Definition latestContainerMetrics (caches : gmap nat Sinks.ContainerMetric.ContainerMetricSink)
  (ord : RangeOrder Z) (now : Z) (w : WebsocketServer) (appId : string)
  : outcome (gmap nat Sinks.ContainerMetric.ContainerMetricSink * (list string * list batch_call)) :=
  let! (caches, metrics) := LatestContainerMetrics caches ord now appId (sinkManager w) in
  Returns (caches, sendMessagesToWebsocket "containermetrics" metrics).

End Replies.

(** ** Executions *)

(** The manager's events that do not come from this server. *)
Definition internal (e : event) : bool :=
  match e with
  | EvRegister _ | EvUnregister _ | EvRegisterFirehose _ | EvUnregisterFirehose _ => false
  | _ => true
  end.

Inductive server_event : Type :=
| EvRequest (upgrade : result unit) (request : Request)
| EvKeepAliveReturns (i : nat)
| EvManager (e : event).

Section Server.

Context (parseIPv6 : string -> option (list Z)) (ResolveIPAddr : string -> result string)
  (url_Parse : string -> result URL) (blacklistIPs : list IPRange) (skipCertVerify : bool) (sinkIOTimeout : Z)
  (wrap_error : string -> string -> result V1.Envelope) (GetAppId : V1.Envelope -> string).

Abbreviation manager_step :=
  (SinkManager.step parseIPv6 ResolveIPAddr url_Parse blacklistIPs skipCertVerify sinkIOTimeout wrap_error GetAppId).

(** A panic of a handler is recovered by the HTTP server; the endpoints that reply at once
    leave the registry as it is. *)
Definition server_step (w : WebsocketServer) (e : server_event) : outcome WebsocketServer :=
  match e with
  | EvRequest upgrade request =>
      match ServeHTTP upgrade NewResponse request with
      | Returns (Upgraded (HStreamFirehose id)) => Returns (streamFirehose w id (rq_RemoteAddr request))
      | Returns (Upgraded (HStreamLogs app)) => Returns (streamLogs w app (rq_RemoteAddr request))
      | _ => Returns w
      end
  | EvKeepAliveReturns i => endSession w i
  | EvManager e =>
      if internal e then let! sm := manager_step (sinkManager w) e in Returns (mkServer sm (sessions w))
      else Returns w
  end.

(** *** What the manager does to the streams of the server *)

(** A place that only this server fills. *)
Definition streaming (p : place) (wr : SinkWrapper) : bool := p.1.1 || is_websocket (wrapped wr).

Definition no_new (sm sm' : SinkManager) : Prop :=
  forall p wr, registered (sinks sm') p = Some wr -> streaming p wr = true -> registered (sinks sm) p = Some wr.

#[local] Instance no_new_preorder : PreOrder no_new.
Proof. split; [by intros sm p wr|]. intros a b c Hab Hbc p wr H Hs. by apply Hab, Hs; apply Hbc. Qed.

Lemma same_maps_no_new sm sm' :
  apps (sinks sm') = apps (sinks sm) -> firehoses (sinks sm') = firehoses (sinks sm) -> no_new sm sm'.
Proof. intros Ha Hf [[[] key] id] wr; unfold registered, groups; by rewrite ?Ha, ?Hf. Qed.

Lemma RegisterSink_places s sm p wr :
  registered (sinks (fst (RegisterSink s sm))) p = Some wr ->
  registered (sinks sm) p = Some wr \/ (p = (false, AppID s, Identifier s) /\ wrapped wr = s).
Proof.
  unfold RegisterSink. cbn [make_chan]. set (w := mkWorld _ _ _ _ _).
  destruct (RegisterAppSink_cases (next_chan (store (sinks sm))) s (set_store (sinks sm) w))
    as [->|(_ & _ & _ & ->)]; cbn [negb fst sinks set_sinks set_metrics spawn].
  - intros H. left. by destruct p as [[[] ?] ?].
  - rewrite registered_insert. case_decide as Hp; [intros [= <-]; by right|].
    intros H. left. by destruct p as [[[] ?] ?].
Qed.

Lemma RegisterFirehose_places s sm p wr :
  registered (sinks (fst (RegisterFirehose s sm))) p = Some wr ->
  registered (sinks sm) p = Some wr \/ (p = (true, AppID s, Identifier s) /\ wrapped wr = s).
Proof.
  unfold RegisterFirehose. cbn [make_chan]. set (w := mkWorld _ _ _ _ _).
  destruct (RegisterFirehoseSink_cases (next_chan (store (sinks sm))) s (set_store (sinks sm) w))
    as [->|(_ & _ & ->)]; cbn [negb fst sinks set_sinks set_metrics spawn].
  - intros H. left. by destruct p as [[[] ?] ?].
  - rewrite registered_insert. case_decide as Hp; [intros [= <-]; by right|].
    intros H. left. by destruct p as [[[] ?] ?].
Qed.

Lemma RegisterSink_no_new s sm : is_websocket s = false -> no_new sm (fst (RegisterSink s sm)).
Proof.
  intros Hs p wr H Hst. apply RegisterSink_places in H as [H|[-> Hw]]; [done|].
  unfold streaming in Hst. by rewrite Hw, Hs in Hst.
Qed.

Lemma remove_place_registered fh key id g w p wr :
  is_Some (groups fh g !! key) ->
  registered (remove_place fh key id g w) p = Some wr -> p <> (fh, key, id) /\ registered g p = Some wr.
Proof. intros [x Hx]. rewrite (registered_remove _ _ _ _ _ _ x Hx). by case_decide. Qed.

(** After [unregister], the place is free and nothing else changed. *)
Definition frees (p : place) (sm sm' : SinkManager) : Prop :=
  forall q wr, registered (sinks sm') q = Some wr -> q <> p /\ registered (sinks sm) q = Some wr.

Lemma frees_no_new p sm sm' : frees p sm sm' -> no_new sm sm'.
Proof. intros H q wr Hq _. by destruct (H q wr Hq). Qed.

Lemma UnregisterSink_frees s sm sm' :
  GroupedSinks.Inv (sinks sm) -> UnregisterSink s sm = Returns sm' ->
  frees (false, AppID s, Identifier s) sm sm'.
Proof.
  intros H. unfold UnregisterSink.
  destruct (CloseAndDelete_returns s (sinks sm) H) as [[Hn ->]|(wr & w & Hr & N & Hst & ->)]; cbn [obind negb];
    intros [= <-] q wr' Hq.
  - cbn [sinks set_sinks] in Hq. split; [|done]. intros ->. by rewrite Hn in Hq.
  - assert (forall sm s, sinks (disconnect sm s) = sinks sm) as E by (by intros ? []).
    rewrite E in Hq. cbn [sinks set_metrics set_sinks] in Hq. eapply remove_place_registered; [|exact Hq].
    simpl in Hr. apply bind_Some in Hr as (x & Hx & _). eauto.
Qed.

Lemma UnregisterFirehoseSink_frees s sm sm' :
  GroupedSinks.Inv (sinks sm) -> UnregisterFirehoseSink s sm = Returns sm' ->
  frees (true, AppID s, Identifier s) sm sm'.
Proof.
  intros H. unfold UnregisterFirehoseSink.
  destruct (CloseAndDeleteFirehose_returns s (sinks sm) H) as [[Hn ->]|(wr & w & Hr & N & Hst & ->)];
    cbn [obind negb]; intros [= <-] q wr' Hq.
  - cbn [sinks set_sinks] in Hq. split; [|done]. intros ->. by rewrite Hn in Hq.
  - cbn [sinks set_metrics set_sinks] in Hq. eapply remove_place_registered; [|exact Hq].
    simpl in Hr. apply bind_Some in Hr as (x & Hx & _). eauto.
Qed.

Lemma sink_returns_no_new i sm sm' :
  GroupedSinks.Inv (sinks sm) -> sink_returns i sm = Returns sm' -> no_new sm sm'.
Proof.
  intros H. unfold sink_returns. destruct (goroutines sm !! i) as [r|]; [|by intros [= <-]].
  set (sm0 := mkManager _ _ _ _ _ _ _). destruct (g_firehose r); intros E p wr Hp Hs.
  - by destruct (UnregisterFirehoseSink_frees (g_sink r) sm0 sm' H E p wr Hp).
  - by destruct (UnregisterSink_frees (g_sink r) sm0 sm' H E p wr Hp).
Qed.

Lemma RegisterSink_new_ref_no_new s sm :
  is_websocket s = false ->
  no_new sm (fst (RegisterSink s (snd (new_ref sm)))).
Proof. intros Hs. transitivity (snd (new_ref sm)); [by apply same_maps_no_new|by apply RegisterSink_no_new]. Qed.

Lemma ensure_no_new app sm : no_new sm (ensureContainerMetricsSinkFor app (ensureRecentLogsSinkFor app sm)).
Proof.
  transitivity (ensureRecentLogsSinkFor app sm).
  - unfold ensureRecentLogsSinkFor. case_match; [reflexivity|].
    by apply (RegisterSink_new_ref_no_new (SDump _ app)).
  - unfold ensureContainerMetricsSinkFor. case_match; [reflexivity|].
    by apply (RegisterSink_new_ref_no_new (SContainerMetric _ app)).
Qed.

Lemma manager_no_new sm e sm' :
  SMInv sm -> internal e = true -> manager_step sm e = Returns sm' -> no_new sm sm'.
Proof.
  intros H Hi. destruct e as [ch env|s|s|s|s|i|a|a|ch|c n]; simpl; try done.
  - unfold route, SendTo. set (sm1 := ensureContainerMetricsSinkFor _ _).
    destruct (Broadcast _ _ _ _) as [g|] eqn:E; simpl; [|done]. intros [= <-].
    etransitivity; [apply (ensure_no_new (GetAppId env))|]. apply Broadcast_same_maps in E as [Ha Hf].
    by apply same_maps_no_new.
  - apply sink_returns_no_new, H.
  - intros [= <-]. unfold registerNewSyslogSink, SendSyslogErrorToLoggregator.
    destruct (CheckUrl _ _ _ _ _); [destruct (NewWriter _ _ _ _ _)|].
    + by apply (RegisterSink_new_ref_no_new (SSyslog _ _ _)).
    + repeat case_match; try reflexivity; by apply same_maps_no_new.
    + repeat case_match; try reflexivity; by apply same_maps_no_new.
  - destruct (DrainFor _ _ _) as [s|]; [|intros [= <-]; reflexivity].
    intros E. eapply frees_no_new, UnregisterSink_frees; [apply H|done].
  - unfold errorMessage. destruct (Chan.try_recv (errorChannel sm)) as [m c| |]; [|intros [= <-]; reflexivity..].
    destruct (BroadcastError _ _ _ _) as [g|] eqn:E; simpl; [|done]. intros [= <-].
    apply BroadcastError_same_maps in E as [Ha Hf]. by apply same_maps_no_new.
  - intros [= <-]. by apply same_maps_no_new.
Qed.

(** *** Invariant *)

(** Every stream in the registry has a session that is still open. *)
Definition no_leak (w : WebsocketServer) : Prop :=
  forall p wr, registered (sinks (sinkManager w)) p = Some wr -> streaming p wr = true ->
    exists s, s ∈ sessions w /\ session_place s = p.

Definition ServerInv (w : WebsocketServer) : Prop := SMInv (sinkManager w) /\ no_leak w.

Lemma streamWebsocket_Inv w s : ServerInv w -> ServerInv (streamWebsocket w s).
Proof.
  intros [H Hl]. unfold streamWebsocket. split; cbn [sinkManager sessions].
  - destruct (firehose s); [by apply RegisterFirehose_SMInv|by apply RegisterSink_SMInv].
  - intros p wr Hp Hs. cbn [sinkManager sessions] in *.
    assert (registered (sinks (sinkManager w)) p = Some wr \/ p = session_place s) as [Hr| ->].
    { unfold session_place. destruct (firehose s);
        [apply RegisterFirehose_places in Hp|apply RegisterSink_places in Hp]; naive_solver. }
    + destruct (Hl p wr Hr Hs) as (s' & Hin & <-). exists s'. set_solver.
    + exists s. set_solver.
Qed.

Lemma ServerInv_new_ref w : ServerInv w ->
  ServerInv (mkServer (snd (new_ref (sinkManager w))) (sessions w)).
Proof. intros [H Hl]. split; [by apply SMInv_bump|]. exact Hl. Qed.

Lemma endSession_Inv w i : ServerInv w -> exists w', endSession w i = Returns w' /\ ServerInv w'.
Proof.
  intros [H Hl]. unfold endSession. destruct (sessions w !! i) as [s|] eqn:Hi; [|by exists w].
  assert (exists sm, (if firehose s then UnregisterFirehoseSink else UnregisterSink) (websocketSink s) (sinkManager w)
    = Returns sm /\ SMInv sm /\ frees (session_place s) (sinkManager w) sm) as (sm & E & Hsm & Hf).
  { unfold session_place. destruct (firehose s).
    - pose proof (UnregisterFirehoseSink_returns (websocketSink s) (sinkManager w) _ H
        (still_served_all _ true _ H)) as (sm & E & Hsm). rewrite with_goroutines_id in E.
      exists sm. split; [done|]. split; [done|]. eapply UnregisterFirehoseSink_frees; [apply H|done].
    - pose proof (UnregisterSink_returns (websocketSink s) (sinkManager w) _ H
        (still_served_all _ false _ H)) as (sm & E & Hsm). rewrite with_goroutines_id in E.
      exists sm. split; [done|]. split; [done|]. eapply UnregisterSink_frees; [apply H|done]. }
  rewrite E. cbn [obind]. eexists. split; [done|]. split; [done|].
  intros p wr Hp Hs. cbn [sinkManager sessions] in *. apply Hf in Hp as [Hne Hp].
  destruct (Hl p wr Hp Hs) as (s' & Hin & Hs'). exists s'. split; [|done].
  eapply ListFacts.elem_of_delete_ne; [done|done|]. intros ->. done.
Qed.

Lemma server_step_Inv w e : ServerInv w -> exists w', server_step w e = Returns w' /\ ServerInv w'.
Proof.
  intros H. destruct e as [up rq|i|e]; simpl.
  - destruct (ServeHTTP up NewResponse rq) as [[|[]]|]; try by exists w.
    + eexists. split; [done|]. by apply streamWebsocket_Inv, ServerInv_new_ref.
    + eexists. split; [done|]. by apply streamWebsocket_Inv, ServerInv_new_ref.
  - by apply endSession_Inv.
  - destruct (internal e) eqn:Hi; [|by exists w]. destruct H as [H Hl].
    destruct (manager_step_SMInv parseIPv6 ResolveIPAddr url_Parse blacklistIPs skipCertVerify sinkIOTimeout
      wrap_error GetAppId (sinkManager w) e H) as (sm & E & Hsm).
    rewrite E. cbn [obind]. eexists. split; [done|]. split; [done|].
    intros p wr Hp Hs. cbn [sinkManager sessions] in *. apply Hl with wr; [|done].
    by eapply manager_no_new.
Qed.

(** C19: Whatever requests arrive (malformed ones included), connections end and manager
    events happen, in any order, the server's steps return (the registry's channels are
    never closed twice), the manager's invariant holds, and every websocket stream and every
    firehose in the registry belongs to a session that has not ended: none is leaked.  Once
    all sessions have ended no firehose is left and the firehose gauge is 0. *)
Theorem websocket_streams_not_leaked l : exists w,
  ofold server_step l (mkServer SinkManager.New []) = Returns w
  /\ SMInv (sinkManager w)
  /\ (forall p wr, registered (sinks (sinkManager w)) p = Some wr -> p.1.1 || is_websocket (wrapped wr) = true ->
        exists s, s ∈ sessions w /\ session_place s = p)
  /\ (sessions w = [] ->
        (forall key id, registered (sinks (sinkManager w)) (true, key, id) = None)
        /\ Words.wrap 32 (Metrics.firehoseSinks (metrics (sinkManager w))) = 0%Z).
Proof.
  destruct (ofold_returns ServerInv server_step l (mkServer SinkManager.New [])) as (w & Hw & Hsm & Hl).
  { intros w e Hw _. by apply server_step_Inv. }
  { split; [apply New_SMInv|]. intros [[[] key] id] wr; simpl; by rewrite lookup_empty. }
  exists w. do 2 (split; [done|]). split; [exact Hl|]. intros Hnil.
  assert (forall key id, registered (sinks (sinkManager w)) (true, key, id) = None) as Hnone.
  { intros key id. destruct (registered _ _) as [wr|] eqn:E; [|done].
    destruct (Hl _ wr E eq_refl) as (s & Hin & _). rewrite Hnil in Hin. by apply elem_of_nil in Hin. }
  split; [done|]. rewrite (sm_firehose _ Hsm).
  assert (flat true (sinks (sinkManager w)) = ∅) as ->.
  { apply map_empty. intros [key id]. rewrite flat_lookup. apply Hnone. }
  by rewrite map_size_empty.
Qed.

End Server.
□ □ □
Problem description
Your task is to set down only the lines that run from the opening of the listing to the line with "(SinkManager.step parseIPv6 ResolveIPAddr", both ends included, each unchanged.

Final answer
Definition latestContainerMetrics (caches : gmap nat Sinks.ContainerMetric.ContainerMetricSink)
  (ord : RangeOrder Z) (now : Z) (w : WebsocketServer) (appId : string)
  : outcome (gmap nat Sinks.ContainerMetric.ContainerMetricSink * (list string * list batch_call)) :=
  let! (caches, metrics) := LatestContainerMetrics caches ord now appId (sinkManager w) in
  Returns (caches, sendMessagesToWebsocket "containermetrics" metrics).

End Replies.

(** ** Executions *)

(** The manager's events that do not come from this server. *)
Definition internal (e : event) : bool :=
  match e with
  | EvRegister _ | EvUnregister _ | EvRegisterFirehose _ | EvUnregisterFirehose _ => false
  | _ => true
  end.

Inductive server_event : Type :=
| EvRequest (upgrade : result unit) (request : Request)
| EvKeepAliveReturns (i : nat)
| EvManager (e : event).

Section Server.

Context (parseIPv6 : string -> option (list Z)) (ResolveIPAddr : string -> result string)
  (url_Parse : string -> result URL) (blacklistIPs : list IPRange) (skipCertVerify : bool) (sinkIOTimeout : Z)
  (wrap_error : string -> string -> result V1.Envelope) (GetAppId : V1.Envelope -> string).

Abbreviation manager_step :=
  (SinkManager.step parseIPv6 ResolveIPAddr url_Parse blacklistIPs skipCertVerify sinkIOTimeout wrap_error GetAppId).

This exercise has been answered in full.